FJ was here with BT for the final check out and I got to babysit. Pure bliss. I didn't get much work done, but I feel calm and focused and happy. Worth every minute.

Sunday, July 16, 2006

7:16

I am getting quite hungry, so I think I will go now, bringing the glorious ZZZZ Best fraud home with me to write up this evening.

6:13

I'm still in the office, still hard at work and getting close to finishing the bribing section. I'm actually surprised how much I have been getting done. I was skeptical when I took over an hour for an early lunch/wander around the farmer's market. I may not finish everything I want tonight, but I can be happy with what I have done today.

4:16

Done with the opinion shopping section--phew! It has taken long enough.

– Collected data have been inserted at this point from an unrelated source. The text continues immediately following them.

(* ===== verification/UdpExchange.v ===== *)
(** * Datagrams from the socket to the work and back

    What the receive loop of a UDP listener does with the datagrams it gets, and
    what a client of [Frame::UdpSendAndRecv] gets.  The datagrams of a trace are
    listed with their senders, the work objects that were started with the request
    they were given. *)

From S2P Require Import Prelude World Network FrameIO FrameIOProps Mutex Listener Server ServerProps.

(** ** Datagrams and work objects of a trace *)

(** A non-empty datagram and its sender. *)
Definition datagram_of (e : io_event) : option (bytes * sockaddr) :=
  match e with
  | (c_recvfrom _ _ _, r) => if 0 <? r_ret r then Some (r_data r, r_addr r) else None
  | _ => None
  end.
Definition datagrams (t : io_trace) : list (bytes * sockaddr) := omap datagram_of t.

(** The request of a work object whose coroutine was started. *)
Definition work_of (e : io_event) : option UdpReqInfo :=
  match e.1 with
  | c_create_udp fd pkg src dst _ => Some (mkUdpReqInfo fd pkg src dst)
  | _ => None
  end.
Definition works (t : io_trace) : list UdpReqInfo := omap work_of t.

Lemma datagrams_app t u : datagrams (t ++ u) = datagrams t ++ datagrams u.
Proof. apply omap_app. Qed.
Lemma works_app t u : works (t ++ u) = works t ++ works u.
Proof. apply omap_app. Qed.

(** Calls that start no work object. *)
Definition starts_nothing (c : syscall) : Prop :=
  match c with c_create_udp _ _ _ _ _ => False | _ => True end.

Lemma works_none t : Forall (fun e => starts_nothing e.1) t -> works t = [].
Proof.
  induction 1 as [|[c r] t Hc _ IH]; [done|]. change ((c, r) :: t) with ([(c, r)] ++ t).
  rewrite works_app, IH. by destruct c.
Qed.

Lemma datagrams_none t : Forall (fun e => not_recv e.1) t -> datagrams t = [].
Proof.
  induction 1 as [|[c r] t Hc _ IH]; [done|]. change ((c, r) :: t) with ([(c, r)] ++ t).
  rewrite datagrams_app, IH. by destruct c.
Qed.

(** ** One receive *)

Section recvfrom.
Context (fd len : Z).
Hypothesis Hlen : len < 2 ^ 31.

Lemma retry_no_datagram t :
  Forall os_ok t -> Forall (retry (c_recvfrom fd len 0) fd EV_RC again) t -> datagrams t = [].
Proof using Hlen.
  induction 2 as [|[c r] t Hc _ IH]; [done|]. apply Forall_cons in H as [Ho Hok].
  change ((c, r) :: t) with ([(c, r)] ++ t). rewrite datagrams_app, IH by done. rewrite app_nil_r.
  destruct Hc as [[E [Hf _]]|E]; simpl in E; subst c; [|done]. simpl in Ho, Hf. unfold datagrams. simpl.
  rewrite s32_id in Hf by lia. by rewrite (proj2 (Z.ltb_ge 0 (r_ret r))) by lia.
Qed.

(** [Frame::recvfrom] gets at most one datagram, and its result is that. *)
Lemma recvfrom_datagrams flags w :
  match Frame_recvfrom fd len flags w with
  | Done (ret, data, addr) t _ =>
      Forall os_ok t -> datagrams t = (if 0 <? ret then [(data, addr)] else []) /\ works t = []
  | Blocked t => Forall os_ok t -> datagrams t = [] /\ works t = []
  end.
Proof using Hlen.
  pose proof (retries_loop _ _ _ _ _ w (recvfrom_retries fd len)) as H.
  change (loop (recvfrom_body fd len) tt w) with (Frame_recvfrom fd len flags w) in H.
  assert (Hw : calls starts_nothing (Frame_recvfrom fd len flags)) by (by apply calls_Frame_recvfrom).
  specialize (Hw w). destruct (Frame_recvfrom fd len flags w) as [[[ret data] addr] t w'|t]; intros Hok;
    (split; [|by apply works_none]); [|by apply retry_no_datagram].
  destruct H as (t0 & r & Ht0 & [[-> [Hx Ha]]|(v & [Hf _] & -> & [Hx _])]);
    rewrite Forall_app in Hok; destruct Hok as [Hok0 Hokr]; rewrite datagrams_app, retry_no_datagram by done;
    apply Forall_cons in Hokr as [Ho _]; simpl in Ho, Hx; unfold datagrams; simpl.
  - rewrite s32_id in Hx by lia. simpl in Ha. subst addr.
    destruct Hx as [[Hp [= -> ->]]|[[Hz [= -> ->]]|[[Hn _] [= -> ->]]]].
    + by rewrite (proj2 (Z.ltb_lt _ _) Hp).
    + by rewrite Hz.
    + rewrite s32_id in Hn by lia. by rewrite (proj2 (Z.ltb_ge 0 (r_ret r))) by lia.
  - rewrite s32_id in Hf by lia. rewrite (proj2 (Z.ltb_ge 0 (r_ret r))) by lia.
    injection Hx as -> _. by repeat case_match.
Qed.

End recvfrom.

(** ** The receive loop *)

Section loop.
Context (l : Listener) (build : builder).
Hypothesis Hbuild : build (GetPort l) = true.
Abbreviation ubody := (udp_srv_body l (Some build)).

(** What the work object for a datagram is given. *)
Definition request_of (d : bytes * sockaddr) : UdpReqInfo :=
  mkUdpReqInfo (u32 (GetSocketFd l)) d.1 d.2 (mkSockaddr (af_inet_ip (GetIP l)) (htons (GetPort l))).

(** An iteration that goes on starts a work object for the datagram it got; one
    that ends or waits may have got one more. *)
Lemma udp_handover_step w :
  match ubody tt w with
  | Done (inl _) t _ => Forall os_ok t -> works t = map request_of (datagrams t)
  | Done (inr _) t _ | Blocked t =>
      Forall os_ok t -> works t `prefix_of` map request_of (datagrams t) /\ (length (datagrams t) <= 1)%nat
  end.
Proof using Hbuild.
  unfold udp_srv_body. rewrite io_bind_after. destruct (sys c_trylock w) as [k t0 w0|t0] eqn:Hk.
  2:{ apply sys_blocked in Hk as [-> _]. intros _. simpl. split; [done|lia]. }
  apply sys_inv in Hk as (-> & _ & _). destruct (s32 (r_ret k) <? 0).
  { rewrite io_bind_after. destruct (sys (c_sleep 500) w0) as [s t0 w1|t0] eqn:Hs.
    - apply sys_inv in Hs as (-> & _ & _). done.
    - apply sys_blocked in Hs as [-> _]. simpl. intros _. split; [done|lia]. }
  rewrite io_bind_after. pose proof (recvfrom_datagrams (GetSocketFd l) 65536 ltac:(done) 0 w0) as Hr.
  pose proof (recvfrom_facts (GetSocketFd l) 65536 0 w0 ltac:(done)) as Hf.
  destruct (Frame_recvfrom _ _ _ w0) as [[[ret data] addr] t w1|t]; cbn [after trace_of].
  2:{ intros Hok. apply Forall_app in Hok as [_ Hok]. destruct (Hr Hok) as [Hd Hw].
      rewrite works_app, datagrams_app, Hd, Hw. split; [done|simpl; lia]. }
  assert (Hret : Forall os_ok t -> s32 ret = ret).
  { intros Hok. destruct (Hf Hok) as (_ & _ & ? & ? & _). apply s32_id. lia. }
  set (d := (data, addr)) in *. fold (request_of d).
  assert (Hdone : forall u, Forall os_ok ([(c_trylock, k)] ++ t ++ u) ->
    datagrams ([(c_trylock, k)] ++ t ++ u) = (if 0 <? s32 ret then [d] else []) ++ datagrams u /\
    works ([(c_trylock, k)] ++ t ++ u) = works u).
  { intros u Hok. rewrite !Forall_app in Hok. destruct Hok as (_ & Hok & _).
    rewrite !datagrams_app, !works_app, (Hret Hok). destruct (Hr Hok) as [-> ->]. done. }
  destruct (0 <? s32 ret) eqn:Hpos.
  2:{ destruct (s32 ret <? 0); simpl; intros Hok; destruct (Hdone [] Hok) as [Hd Hw]; simpl in Hd, Hw;
        rewrite Hd, Hw; [split; [done|simpl; lia]|done]. }
  rewrite io_bind_after. destruct (sys c_unlock w1) as [u t1 w2|t1] eqn:Hu.
  2:{ apply sys_blocked in Hu as [-> _]. simpl. intros Hok. destruct (Hdone [] Hok) as [Hd Hw]. simpl in Hd, Hw.
      rewrite Hd, Hw. split; [apply prefix_nil|simpl; lia]. }
  apply sys_inv in Hu as (-> & _ & _). cbn [u_sockfd reqpkg srcaddr dstaddr]. rewrite Hbuild, io_bind_after.
  destruct (sys (c_create_udp _ _ _ _ _) w2) as [v t1 w3|t1] eqn:Hc.
  - apply sys_inv in Hc as (-> & _ & _). simpl. intros Hok.
    destruct (Hdone [_; _] Hok) as [Hd Hw]. simpl in Hd, Hw. by rewrite Hd, Hw.
  - apply sys_blocked in Hc as [-> _]. simpl. intros Hok. destruct (Hdone [_] Hok) as [Hd Hw]. simpl in Hd, Hw.
    rewrite Hd, Hw. split; [apply prefix_nil|simpl; lia].
Qed.

(** Every run of the loop. *)
Lemma RunUdpSrv_handover w :
  let t := trace_of (RunUdpSrv l (Some build) w) in
  Forall os_ok t ->
  works t `prefix_of` map request_of (datagrams t) /\ (length (datagrams t) <= length (works t) + 1)%nat.
Proof using Hbuild.
  pose proof (loop_inv _ (udp_srv_productive l (Some build)) os_ok
    (fun _ acc => works acc = map request_of (datagrams acc))
    (fun _ t => works t `prefix_of` map request_of (datagrams t) /\ (length (datagrams t) <= length (works t) + 1)%nat)
    (fun t => works t `prefix_of` map request_of (datagrams t) /\ (length (datagrams t) <= length (works t) + 1)%nat)) as H.
  assert (Hend : forall acc t, works acc = map request_of (datagrams acc) ->
    works t `prefix_of` map request_of (datagrams t) /\ (length (datagrams t) <= 1)%nat ->
    works (acc ++ t) `prefix_of` map request_of (datagrams (acc ++ t)) /\
    (length (datagrams (acc ++ t)) <= length (works (acc ++ t)) + 1)%nat).
  { intros acc t Hacc [Hp Hl]. rewrite works_app, datagrams_app, map_app, Hacc, !length_app, length_map.
    split; [by apply prefix_app|lia]. }
  specialize (H ltac:(intros [] acc w0 [] t w' Ha Hb Hok; pose proof (udp_handover_step w0) as Hs; rewrite Hb in Hs;
    by rewrite works_app, datagrams_app, map_app, Ha, (Hs Hok))).
  specialize (H ltac:(intros [] acc w0 x t w' Ha Hb Hok; pose proof (udp_handover_step w0) as Hs; rewrite Hb in Hs; auto)).
  specialize (H ltac:(intros [] acc w0 t Ha Hb Hok; pose proof (udp_handover_step w0) as Hs; rewrite Hb in Hs; auto)).
  specialize (H tt [] w eq_refl). unfold RunUdpSrv. cbv zeta. destruct (loop _ _ w); exact H.
Qed.

(** C23: The receive loop hands every datagram over: with a work builder that serves the
    port, the work objects that [RunUdpSrv] starts are those for the non-empty
    datagrams it received, in order, each with exactly the bytes and the sender of
    its datagram, and at any time at most one datagram has not been handed over. *)
Theorem udp_handover w :
  let t := trace_of (RunUdpSrv l (Some build) w) in
  Forall os_ok t ->
  works t `prefix_of` map request_of (datagrams t) /\ (length (datagrams t) <= length (works t) + 1)%nat.
Proof using Hbuild. exact (RunUdpSrv_handover w). Qed.

End loop.

(** ** The client *)

(** The datagrams that a trace sends. *)
Definition sent_datagrams (t : io_trace) : list (bytes * sockaddr) :=
  omap (fun e => match e.1 with c_sendto _ b _ dst => Some (b, dst) | _ => None end) t.

Lemma sent_datagrams_app t u : sent_datagrams (t ++ u) = sent_datagrams t ++ sent_datagrams u.
Proof. apply omap_app. Qed.

Definition sends_nothing (c : syscall) : Prop := match c with c_sendto _ _ _ _ => False | _ => True end.

Lemma sent_datagrams_none t : Forall (fun e => sends_nothing e.1) t -> sent_datagrams t = [].
Proof.
  induction 1 as [|[c r] t Hc _ IH]; [done|]. change ((c, r) :: t) with ([(c, r)] ++ t).
  rewrite sent_datagrams_app, IH. by destruct c.
Qed.

(** Calls that send [d] and no other datagram. *)
Definition sends_only (d : bytes * sockaddr) (c : syscall) : Prop :=
  match c with c_sendto _ b _ dst => (b, dst) = d | _ => True end.

Lemma sends_only_datagrams d t :
  Forall (fun e => sends_only d e.1) t -> forall x, x ∈ sent_datagrams t -> x = d.
Proof.
  intros Ht x. unfold sent_datagrams. rewrite list_elem_of_omap. intros ([c r] & Hin & Hx).
  rewrite Forall_forall in Ht. specialize (Ht _ Hin). simpl in *. destruct c; try done. simpl in Ht. congruence.
Qed.

(** [UdpSendAndRecv] sends one datagram; with result 0 its output is a datagram it
    received, or untouched, with an error it is untouched. *)
Lemma udp_client_facts sendbuf dest recvbuf w :
  let o := UdpSendAndRecv sendbuf dest recvbuf w in
  Forall (fun e => sends_only (sendbuf, dest) e.1) (trace_of o) /\
  match o with
  | Done (ret, out) t _ =>
      Forall os_ok t ->
      ret < 0 /\ out = recvbuf \/
      ret = 0 /\ (out = recvbuf \/ exists addr, (out, addr) ∈ datagrams t)
  | Blocked _ => True
  end.
Proof.
  cbv zeta. split.
  { enough (Hc : calls (sends_only (sendbuf, dest)) (UdpSendAndRecv sendbuf dest recvbuf)).
    { specialize (Hc w). by destruct (UdpSendAndRecv _ _ _ w). }
    unfold UdpSendAndRecv, Frame_sendto. calls_tac; by (apply calls_SetNonBlock || apply calls_Frame_recvfrom). }
  destruct (UdpSendAndRecv sendbuf dest recvbuf w) as [[ret out] t w'|t] eqn:E; [|done].
  intros Hok. unfold UdpSendAndRecv, Frame_sendto in E. io_inv.
  destruct (a0 <? 0); io_inv; [simplify_eq; by left|].
  match type of E with context [s32 (r_ret ?x) <? 0] => destruct (s32 (r_ret x) <? 0) end;
    io_inv; [simplify_eq; by left|].
  repeat rewrite Forall_app in Hok.
  match goal with H : Frame_recvfrom ?fd _ _ ?w = Done ?x ?u _ |- _ =>
    pose proof (recvfrom_datagrams fd 65536 ltac:(done) 0 w) as Hr;
    pose proof (recvfrom_facts fd 65536 0 w ltac:(done)) as Hf; rewrite H in Hr, Hf;
    destruct x as [[v data] addr]; assert (Hu : Forall os_ok u) by tauto end.
  destruct (Hr Hu) as [Hd _]. destruct (Hf Hu) as (_ & _ & Hmax & Hv & _). simpl in E. rewrite s32_id in E by lia.
  destruct (v <? 0); io_inv; [simplify_eq; by left|]. right.
  destruct (0 <? v); io_inv; simplify_eq; (split; [done|]); [|by left].
  right. exists addr. rewrite !datagrams_app, Hd, !elem_of_app, elem_of_cons. tauto.
Qed.

(** ** A witness *)

(** A socket bound to port 32000; the lock is free; one datagram of two bytes. *)
Definition demo_listener : Listener := mkListener 6 (mkIP 0) 32000 None (lit "tcp").
Definition demo_datagram : bytes * sockaddr := (lit "hi", mkSockaddr 16777343 40000).
Definition demo_udp_world : world :=
  os [answer 0 0 []; mkResp 2 0 demo_datagram.1 demo_datagram.2; answer 0 0 []; answer 0 0 []; answer 0 0 []].
Definition demo_udp_run : outcome srv_result := RunUdpSrv demo_listener (Some (fun _ => true)) demo_udp_world.

Lemma udp_handover_witness :
  works (trace_of demo_udp_run) `prefix_of` [request_of demo_listener demo_datagram] /\
  works (trace_of demo_udp_run) = [request_of demo_listener demo_datagram].
Proof.
  split; [|vm_compute; reflexivity].
  change [request_of demo_listener demo_datagram] with (map (request_of demo_listener) (datagrams (trace_of demo_udp_run))).
  apply (udp_handover demo_listener (fun _ => true) eq_refl demo_udp_world).
  repeat (apply Forall_cons; split; [vm_compute; repeat split; discriminate|]); apply Forall_nil; exact I.
Defined.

I hope that the bribing scenario section will go much faster...

FJ is in, packing up her side of the office :( I will miss her!!!

Deadlines update

COB today: opinion shopping history and bribe history.
Tuesday: re-arrange, re-write model extensions chapter.
Wednesday: draft of reform history outline using GAO report.
(Thursday-Monday at AM wedding. Bring computer for sole purpose of entering bibliography as time permits.)
Thursday, July 27: Finish draft policy chapter.
Sunday, July 30: Send off drafts for conferences in Copenhagen and Toronto.

That means I get to clean, pack and prepare for 3 weeks away in the evenings...and no room for error...

Sunday 9:42

Sunday morning and I've already been at the office for a half hour or so. I just have to remind myself that it is only a few more days of pain and then it will all be worthwhile--and I can SLEEP!

It will be hard in London--all I'll want to do is lie in bed and read dumb novels...

Until then, here is an update:

Got lots of good material at the law library yesterday. I should have enough to do a passable FIRST DRAFT job of the opinion shopping and collusion scenarios. The opininon shopping scenario is STILL not done, but it is getting close and I feel like I am working both shopping and collusion scenarios almost in parallel, so I am not too behind.